Work instruction | Filter the listing and keep only the lines with the word "keyspace".

Record extracts |
(* ===== verification/TSet.v ===== *)
(** * TSet: the set commands (redis/src/t_set.c)

    A set is an intset while all of its elements are integers and it is small,
    and a dict without values otherwise.  The API of set objects is in terms of
    values of [setobj]; the commands run in the monad of TList, where the
    pointer to an object of the keyspace is its key, so that one set under two
    names of an argument list is one object.  The elements are the contents of
    sds strings; NULL, the value of every entry, is [tt]. *)
From S2P Require Import Prelude Util Sds Intset Dict DictIter DictSample Zset.
From S2P Require Import TList.

(** ** Set objects *)

(** [setDictType], for any hash function [dictSdsHash]. *)
#[export] Instance setDictType `{SdsHash} : DictType bytes unit := {|
  hashFunction := dictSdsHash;
  keyDup := None;
  valDup := None;
  keyCompare := Some dictSdsKeyCompare;
  keyDestructor := true;
  valDestructor := false
|}.
Abbreviation sdict := (state bytes unit).

(** The encodings OBJ_ENCODING_INTSET and OBJ_ENCODING_HT, with [subject->ptr]. *)
Inductive setobj := IntSet (ints : intset) | HtSet (ht : sdict).
(** The values of the keyspace: of the other types only the type matters. *)
Inductive sval := SetObj (o : setobj) | OtherVal (t : obj_type).
Definition sval_type (v : sval) : obj_type := match v with SetObj _ => OBJ_SET | OtherVal t => t end.

(** The C library's [qsort]: what it leaves of the array is in an order of its own. *)
Class QSort := qsort : forall A : Type, (A -> A -> Z) -> list A -> list A.
Arguments qsort {_ _} _ _.

(** The encoding that [setTypeNext] returns, and the field it populates. *)
Inductive setele := EleInt (llele : Z) | EleSds (sdsele : bytes).
Record setTypeIterator := mk_si { si_ht : bool; si_ii : Z; si_di : dictIterator }.



(** Commands that draw random values, from the list of what [rand] and [random]
    return: a command that needs more of them than there are ends with [More]. *)
Definition rcmd (A : Type) : Type := list Z -> cmd sval (drawn A).
#[export] Instance rcmd_ret : MRet rcmd := fun A a rs => mret (Got a rs).
#[export] Instance rcmd_bind : MBind rcmd := fun A B f m rs =>
  mbind (fun r => match r with More => mret More | Got a rs => f a rs end) (m rs).
Definition run {A} (m : cmd sval A) : rcmd A := fun rs => mbind (fun a => mret (Got a rs)) m.

Section t_set.
Context `{Malloc, SdsHash, QSort}.
(** The address [zcalloc] returns; [dict_can_resize]; [server.set_max_intset_entries] *)
Variable calloc_addr : dict -> Z.
Variable can_resize : bool.
Variable set_max_intset_entries : Z.

(** [Some None] is C_ERR. *)
Definition isSdsRepresentableAsLongLong (s : bytes) : option (option Z) := string2ll (s ++ [0]) (zlen s).
(** The contents of [sdsfromlonglong]. *)
Definition sds_of_ll (value : Z) : option bytes :=
  '(buf, len) ← sdsll2str (zmalloc SDS_LLSTR_SIZE) value; rdn buf 0 len.

Definition setTypeCreate (value : bytes) : option setobj :=
  r ← isSdsRepresentableAsLongLong value;
  Some (match r with Some _ => IntSet intsetNew | None => HtSet (dictCreate can_resize) end).

(** *** Iterators *)
Definition setTypeInitIterator (subject : setobj) : setTypeIterator :=
  mk_si (match subject with HtSet _ => true | IntSet _ => false end) 0 dictGetIterator.
(** The encoding of the subject is still the one of the iterator. *)
Definition setTypeNext (subject : setobj) (si : setTypeIterator) :
    option (setobj * setTypeIterator * option setele) :=
  match subject with
  | HtSet ht =>
    if si_ht si then
      '(ht, di, de) ← dictNext ht (si_di si);
      let si := mk_si true (si_ii si) di in
      match de with
      | None => Some (HtSet ht, si, None)
      | Some de => e ← heap ht !! de; Some (HtSet ht, si, Some (EleSds (de_key e)))
      end
    else None
  | IntSet ints =>
    if si_ht si then None
    else
      v ← intsetGet ints (u32 (si_ii si));
      let si := mk_si false (s32 (si_ii si + 1)) (si_di si) in
      Some (IntSet ints, si, match v with None => None | Some llele => Some (EleInt llele) end)
  end.
Definition setTypeReleaseIterator (subject : setobj) (si : setTypeIterator) : option setobj :=
  match subject with
  | HtSet ht => if si_ht si then ht ← dictReleaseIterator ht (si_di si); Some (HtSet ht) else None
  | IntSet ints => if si_ht si then None else Some (IntSet ints)
  end.
(** What [setTypeNextObject] makes of the element. *)
Definition ele_object (e : setele) : option bytes :=
  match e with EleInt intele => sds_of_ll intele | EleSds sdsele => Some sdsele end.

Definition setTypeSize (subject : setobj) : Z :=
  match subject with HtSet ht => dictSize (d ht) | IntSet ints => intsetLen ints end.

(** *** Conversion *)
Fixpoint convert_loop (fuel : nat) (subject : setobj) (si : setTypeIterator) (ht : sdict) : option sdict :=
  match fuel with
  | O => None
  | S fuel =>
    '(subject, si, e) ← setTypeNext subject si;
    match e with
    | None => _ ← setTypeReleaseIterator subject si; Some ht
    | Some (EleInt intele) =>
      element ← sds_of_ll intele;
      '(ht, r) ← dictAdd calloc_addr ht element tt;
      if r =? DICT_OK then convert_loop fuel subject si ht else None
    | Some (EleSds _) => None
    end
  end.
(** To OBJ_ENCODING_HT. *)
Definition setTypeConvert (subject : setobj) : option setobj :=
  match subject with
  | HtSet _ => None
  | IntSet ints =>
    '(ht, _) ← dictExpand calloc_addr (dictCreate can_resize) (intsetLen ints);
    ht ← convert_loop (S (Z.to_nat (intsetLen ints))) subject (setTypeInitIterator subject) ht;
    Some (HtSet ht)
  end.

(** *** Elements *)

(** [dictSetKey] *)
Definition set_key (ht : sdict) (de : loc) (k : bytes) : option sdict :=
  e ← heap ht !! de;
  let k := match keyDup with Some f => f k | None => k end in
  Some (mk_state (<[de := mk_entry k (de_val e) (de_next e)]> (heap ht)) (d ht)
          (dict_can_resize ht) (Dict.events ht)).
Definition setTypeAdd (subject : setobj) (value : bytes) : option (setobj * bool) :=
  match subject with
  | HtSet ht =>
    '(ht, de, _) ← dictAddRaw calloc_addr ht value;
    match de with
    | Some de => ht ← set_key ht de value; ht ← set_val ht de tt; Some (HtSet ht, true)
    | None => Some (HtSet ht, false)
    end
  | IntSet ints =>
    r ← isSdsRepresentableAsLongLong value;
    match r with
    | Some llval =>
      '(ints, success) ← intsetAdd ints llval;
      if (success : bool) then
        if set_max_intset_entries <? intsetLen ints then subject ← setTypeConvert (IntSet ints); Some (subject, true)
        else Some (IntSet ints, true)
      else Some (IntSet ints, false)
    | None =>
      subject ← setTypeConvert (IntSet ints);
      match subject with
      | HtSet ht =>
        '(ht, r) ← dictAdd calloc_addr ht value tt;
        if r =? DICT_OK then Some (HtSet ht, true) else None
      | IntSet _ => None
      end
    end
  end.
Definition setTypeRemove (subject : setobj) (value : bytes) : option (setobj * bool) :=
  match subject with
  | HtSet ht =>
    '(ht, r) ← dictDelete ht value;
    if r =? DICT_OK then
      ht ← (if htNeedsResize (d ht) then fst <$> dictResize calloc_addr ht else Some ht);
      Some (HtSet ht, true)
    else Some (HtSet ht, false)
  | IntSet ints =>
    r ← isSdsRepresentableAsLongLong value;
    match r with
    | Some llval => '(ints, success) ← intsetRemove ints llval; Some (IntSet ints, success)
    | None => Some (IntSet ints, false)
    end
  end.
(** The lookup may move a bucket of the dict. *)
Definition setTypeIsMember (subject : setobj) (value : bytes) : option (setobj * bool) :=
  match subject with
  | HtSet ht =>
    '(ht, de) ← dictFind ht value;
    Some (HtSet ht, match de with Some _ => true | None => false end)
  | IntSet ints =>
    r ← isSdsRepresentableAsLongLong value;
    match r with
    | Some llval => found ← intsetFind ints llval; Some (IntSet ints, found)
    | None => Some (IntSet ints, false)
    end
  end.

Problem solution |
    pointer to an object of the keyspace is its key, so that one set under two
(** The values of the keyspace: of the other types only the type matters. *)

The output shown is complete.